The time-independent part of the signal is symmetric with respect to the scattered energy also due to time-reversal symmetry. If time-reversal symmetry is broken, this symmetry should also be broken and it would be interesting to analyze which information can be extracted from its energy dependence.

Our theoretical framework based on the Floquet-Bloch formalism combined with a DFT band structure cannot capture excitonic effects. Excitonic effects can be captured if the Floquet-Bloch Hamiltonian is constructed taking particle-hole interaction into account. For example, one can use two-particle wave functions obtained using the Bethe-Salpeter equation instead of one-particle Kohn-Sham wave functions for the Floquet-Bloch Hamiltonian to account for excitonic effects.

Conclusion

When light interacts with a material, charges rearrange within its unit cell forming complex structures. Microscopic electron currents that can point in different directions are induced. Such microscopic optical response can be detected with x rays due to their short wavelength. Here, we proposed a method to reconstruct oscillations of charge and electron-current density distributions employing ultrafast x-ray diffraction during the time a material is driven by light, namely, by subcycle-resolved x-ray-optical wave mixing.

The subcycle-resolved x-ray-optical wave mixing signal Pq.e.(Gtp) is notably noncentrosymmetric with respect to the scattering vector G. The temporal evolution of the antisymmetric part of the signal, (Pq.e.(Gtp) − Pq.e.( − Gtp))/2 reveals the phases of the temporal oscillations of the electron-current density.
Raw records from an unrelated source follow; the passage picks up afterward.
Lemma handlePolicyChange_inv cfg calls e ev :
  ce_inv cfg calls e -> ce_inv cfg (calls ++ [CPolicyChange ev]) (handlePolicyChange e ev).
Proof.
  intros Hinv. unfold handlePolicyChange.
  destruct (String.eqb_spec (pc_ChangeType ev) PolicyChangeTypeCreate) as [Hc|Hc];
  destruct (String.eqb_spec (pc_ChangeType ev) PolicyChangeTypeUpdate) as [Hu|Hu];
  destruct (String.eqb_spec (pc_ChangeType ev) PolicyChangeTypeDelete) as [Hd|Hd]; cbn [orb];
    try (rewrite Hc in Hu; discriminate Hu); try (rewrite Hc in Hd; discriminate Hd);
    try (rewrite Hu in Hd; discriminate Hd).
  4: { eapply ce_inv_shrink; [exact Hinv|done|done|]. intros k en _. cbn [invalidates].
       rewrite !elem_of_cons, elem_of_nil. tauto. }
  all: destruct (invalidatePolicy_if_spec e (pc_OldPolicyVersion ev)) as (Hc1 & Hs1 & Hr1);
    destruct (invalidatePolicy_if_spec e (pc_PolicyVersion ev)) as (Hc2 & Hs2 & Hr2);
    set (e1 := if negb (String.eqb (pc_OldPolicyVersion ev) "") then _ else e) in *;
    set (e2 := if negb (String.eqb (pc_PolicyVersion ev) "") then _ else e) in *.
  1, 2: destruct (invalidateResource_if_spec e1 (pc_ResourceURI ev)) as (Hc3 & Hs3 & Hr3).
  3: destruct (invalidateResource_if_spec e2 (pc_ResourceURI ev)) as (Hc3 & Hs3 & Hr3).
  all: eapply ce_inv_shrink; [exact Hinv|congruence|by etrans|].
  all: intros k en Hk [(_ & Hne & Heq)|[(Hty & Hne & Heq)|(Hty & Hne & Heq)]];
    [by apply (Hr3 k en)| |]; try congruence.
  1, 2: apply (Hr1 k en); [by eapply lookup_weaken|done|done].
  - exfalso. rewrite Hd, !elem_of_cons, elem_of_nil in Hty. by destruct Hty as [|[|[]]].
  - apply (Hr2 k en); [by eapply lookup_weaken|done|done].
Qed.

Lemma ce_step_inv cfg calls call e :
  0 < Cache.MaxSize cfg ->
  (forall order env rq, evaluation_of call = Some (order, env, rq) ->
     forall m, iter_order (order m) m) ->
  ce_inv cfg calls e -> exists e', ce_step e call = Some e' /\ ce_inv cfg (calls ++ [call]) e'.
Proof.
  intros Hmax Hord Hinv. pose proof Hinv as [Hcfg Hj].
  destruct call as [order env rq|order env rq|ev|v|r|a| |b]; cbn [ce_step].
  - unfold CachingEvaluator_Evaluate.
    destruct (negb _).
    { destruct (Evaluate _ _ rq) as [s r]. eexists. split; [reflexivity|].
      eapply ce_inv_shrink; [exact Hinv|done|done|intros ??? []]. }
    destruct (Get_sub (env_clock env 0) (ce_decisionCache e) (Some (createCacheKey rq))) as [Hgc Hgs].
    destruct (Cache.Get _ _ _) as [c cached]. cbn [fst] in Hgc, Hgs.
    destruct cached as [cd|].
    { destruct (negb _); eexists; (split; [reflexivity|]);
        (eapply ce_inv_shrink; [exact Hinv|done|done|intros ??? []]). }
    destruct (Evaluate _ _ rq) as [s [d|err]] eqn:Hev.
    2: { eexists; split; [reflexivity|]. eapply ce_inv_shrink; [exact Hinv|done|done|intros ??? []]. }
    assert (ce_inv cfg calls (with_evaluator (with_cache e c) s)) as Hinv'.
    { split; [by rewrite <- Hcfg|]. intros k en Hk. apply Hj. by eapply lookup_weaken. }
    destruct (cacheDecision_inv cfg calls (CEvaluate order env rq) order env rq _ _ s d Hmax
      (Hord _ _ _ eq_refl) eq_refl Hev Hinv') as (e' & r & -> & He').
    exists e'. done.
  - unfold refreshCacheInBackground.
    destruct (Evaluate _ _ rq) as [s [d|err]] eqn:Hev.
    2: { eexists; split; [reflexivity|]. eapply ce_inv_shrink; [exact Hinv|done|done|intros ??? []]. }
    destruct (cacheDecision_inv cfg calls (CRefresh order env rq) order env rq
      (with_evaluator e s) _ s d Hmax (Hord _ _ _ eq_refl) eq_refl Hev) as (e' & r & -> & He'); [done|].
    exists e'. done.
  - eexists. split; [reflexivity|]. by apply handlePolicyChange_inv.
  - eexists. split; [reflexivity|].
    eapply ce_inv_shrink; [exact Hinv|done|apply invalidateWhere_sub|].
    intros k en Hk Hv. apply invalidateWhere_removed in Hk. by apply String.eqb_neq in Hk.
  - eexists. split; [reflexivity|].
    eapply ce_inv_shrink; [exact Hinv|done|apply invalidateWhere_sub|].
    intros k en Hk Hv. apply invalidateWhere_removed in Hk. by apply String.eqb_neq in Hk.
  - eexists. split; [reflexivity|].
    eapply ce_inv_shrink; [exact Hinv|done|apply invalidateWhere_sub|].
    intros k en Hk Hv. apply invalidateWhere_removed in Hk. by apply String.eqb_neq in Hk.
  - eexists. split; [reflexivity|].
    eapply ce_inv_shrink; [exact Hinv|done|apply map_empty_subseteq|].
    intros k en Hk. cbn in Hk. by rewrite lookup_empty in Hk.
  - eexists. split; [reflexivity|]. eapply ce_inv_shrink; [exact Hinv|done|done|intros ??? []].
Qed.

Lemma NewCachingEvaluator_inv (inner : S) o e0 :
  NewCachingEvaluator (Some inner) o = Ok e0 ->
  ce_inv (overrideConfig o) [] e0 /\ 0 < Cache.MaxSize (overrideConfig o).
Proof.
  unfold NewCachingEvaluator, Cache.NewMemoryCache.
  destruct (Cache.Validate (co_CacheConfig o)); [|discriminate]. cbn [result_bind].
  cbn [with_config co_CacheConfig].
  destruct (Cache.Validate (overrideConfig o)) as [[]|] eqn:Hv; [|discriminate]. cbn. intros [= <-].
  split; [split; [done|]; intros k en Hk; cbn in Hk; by rewrite lookup_empty in Hk|].
  exact (Cache.Validate_MaxSize _ Hv).
Qed.

Lemma ce_run_inv (inner : S) o e0 calls :
  NewCachingEvaluator (Some inner) o = Ok e0 -> ce_orders_ok calls ->
  exists e, ce_run e0 calls = Some e /\ ce_inv (overrideConfig o) calls e.
Proof.
  intros [Hinv Hmax]%NewCachingEvaluator_inv.
  induction calls as [|call calls IH] using rev_ind; intros Hord; [by exists e0|].
  destruct IH as (e & He & Hinv').
  { intros c order env rq Hin. apply (Hord c). apply elem_of_app. by left. }
  unfold ce_run in *. rewrite foldl_app, He. apply ce_step_inv; [done| |done].
  intros order env rq. apply (Hord call). apply elem_of_app. right. by apply list_elem_of_singleton.
Qed.

End lemmas.

(** ** Properties *)

(** C24: A caching evaluator answers from its inner evaluator.  After any sequence of
    evaluations, background refreshes, policy changes, invalidations and switches, no call
    diverges, and a decision returned by [Evaluate] is either the inner evaluator's answer
    to this very call, or was cached: then it allows exactly when the inner evaluator
    allowed an earlier request with the same key hash, at most [MaxTTL] before, and
    no policy change, invalidation or clear covering that key happened in between.  A
    background refresh is never started. *)
Theorem caching_answer_justified {S} `{Evaluator S} (inner : S) (o : CachingEvaluatorOptions)
    (e0 : CachingEvaluator S) (calls : list ce_call) :
  NewCachingEvaluator (Some inner) o = Ok e0 -> ce_orders_ok calls ->
  exists e, ce_run e0 calls = Some e /\
    forall order env rq e' d refresh,
      CachingEvaluator_Evaluate order env e rq = Some (e', Ok d, refresh) ->
      refresh = false /\
      ((exists s, Evaluate (env_after 3 env) (ce_evaluator e) rq = (s, Ok d)) \/
       (exists pre call0 post order0 env0 rq0 s s' d0,
          calls = pre ++ call0 :: post /\ evaluation_of call0 = Some (order0, env0, rq0) /\
          Evaluate (env_after 3 env0) s rq0 = (s', Ok d0) /\
          Cache.key_String (createCacheKey rq) = Cache.key_String (createCacheKey rq0) /\
          dc_Decision d = (if String.eqb (dc_Decision d0) DecisionAllow
                           then DecisionAllow else DecisionDeny) /\
          env_clock env 0 <= env_clock env0 2 + Cache.MaxTTL (overrideConfig o) /\
          Forall (fun call => ~ invalidates (createCacheKey rq0) call) post)).
Proof.
  intros Hnew Hord. destruct (ce_run_inv inner o e0 calls Hnew Hord) as (e & He & _ & Hj).
  exists e. split; [done|]. intros order env rq e' d refresh. unfold CachingEvaluator_Evaluate.
  destruct (negb _).
  { destruct (Evaluate _ _ rq) as [s r] eqn:Hev. intros [= _ -> <-]. split; [done|]. left. by exists s. }
  unfold Cache.Get.
  destruct (Cache.entries (ce_decisionCache e) !! _) as [en|] eqn:Hen;
    [time_unfold; destruct (Cache.ce_expiresAt en <? env_clock env 0) eqn:Hx|].
  2: { destruct (Hj _ _ Hen) as [(pre & call0 & post & order0 & env0 & rq0 & s & s' & d0 & -> & Hc0 &
         Hev & Hk & Hks & Ha & Ht & Hpost) Hst].
       rewrite Hst. intros [= _ <- <-]. split; [done|]. right. bool_prop.
       exists pre, call0, post, order0, env0, rq0, s, s', d0. cbn [convertFromCacheDecision dc_Decision].
       rewrite Ha. split_and!; try done. lia. }
  all: destruct (Evaluate _ _ rq) as [s [d'|err]] eqn:Hev; [|discriminate];
    destruct (cacheDecision _ _ _ _ _ _) as [[e3 r3]|]; [|discriminate];
    intros [= _ <- <-]; (split; [done|]); left; by exists s.
Qed.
The temporal evolution of the centrosymmetric part of the signal, (Pq.e.(Gtp) + Pq.e.( − Gtp))/2 reveals the phases of the temporal oscillations of the electron density. Furthermore, the signal encodes the Gth Fourier components of charge distributions and projections of the Gth Fourier components of electron-current density distributions. The amplitudes of the Fourier components can be reconstructed from the time-independent part of the signal. The phases of the Fourier components can be reconstructed from the phases of the temporal oscillations of the time-dependent part of the signal. If both phases and amplitudes of the Fourier components at various G can be measured, then the optically-induced charge distributions can be completely reconstructed. An atomically-resolved view into light-matter interactions will provide a deeper understanding of optically-driven electron dynamics and prompt further developments of nonlinear optics towards technological applications.

Methods

Kohn-Sham wave functions were calculated using the ABINIT software package59,60,61,62 with Perdew–Burke–Ernzerhof functionals63,64. We took into account 24 valence and 216 conduction bands on a 16 × 16 × 16 k-point grid. The calculated Kohn-Sham wave functions were used to construct the Floquet-Bloch Hamiltonian as described in refs. 36,50. The infinite Floquet-Bloch Hamiltonian was approximated by a matrix with 141 blocks, each containing 240 states. The number of k-points, conduction bands and blocks were increased until convergence was reached. We applied the scissors approximation65 to correct the band gap from the calculated 6.1 eV to the experimental value of 8.9 eV66. Optically-induced charge oscillations and electron current densities were calculated as described in ref. 36 and visualized using VESTA67. α-quartz is chiral and has two structural types; we considered the type with space group 152.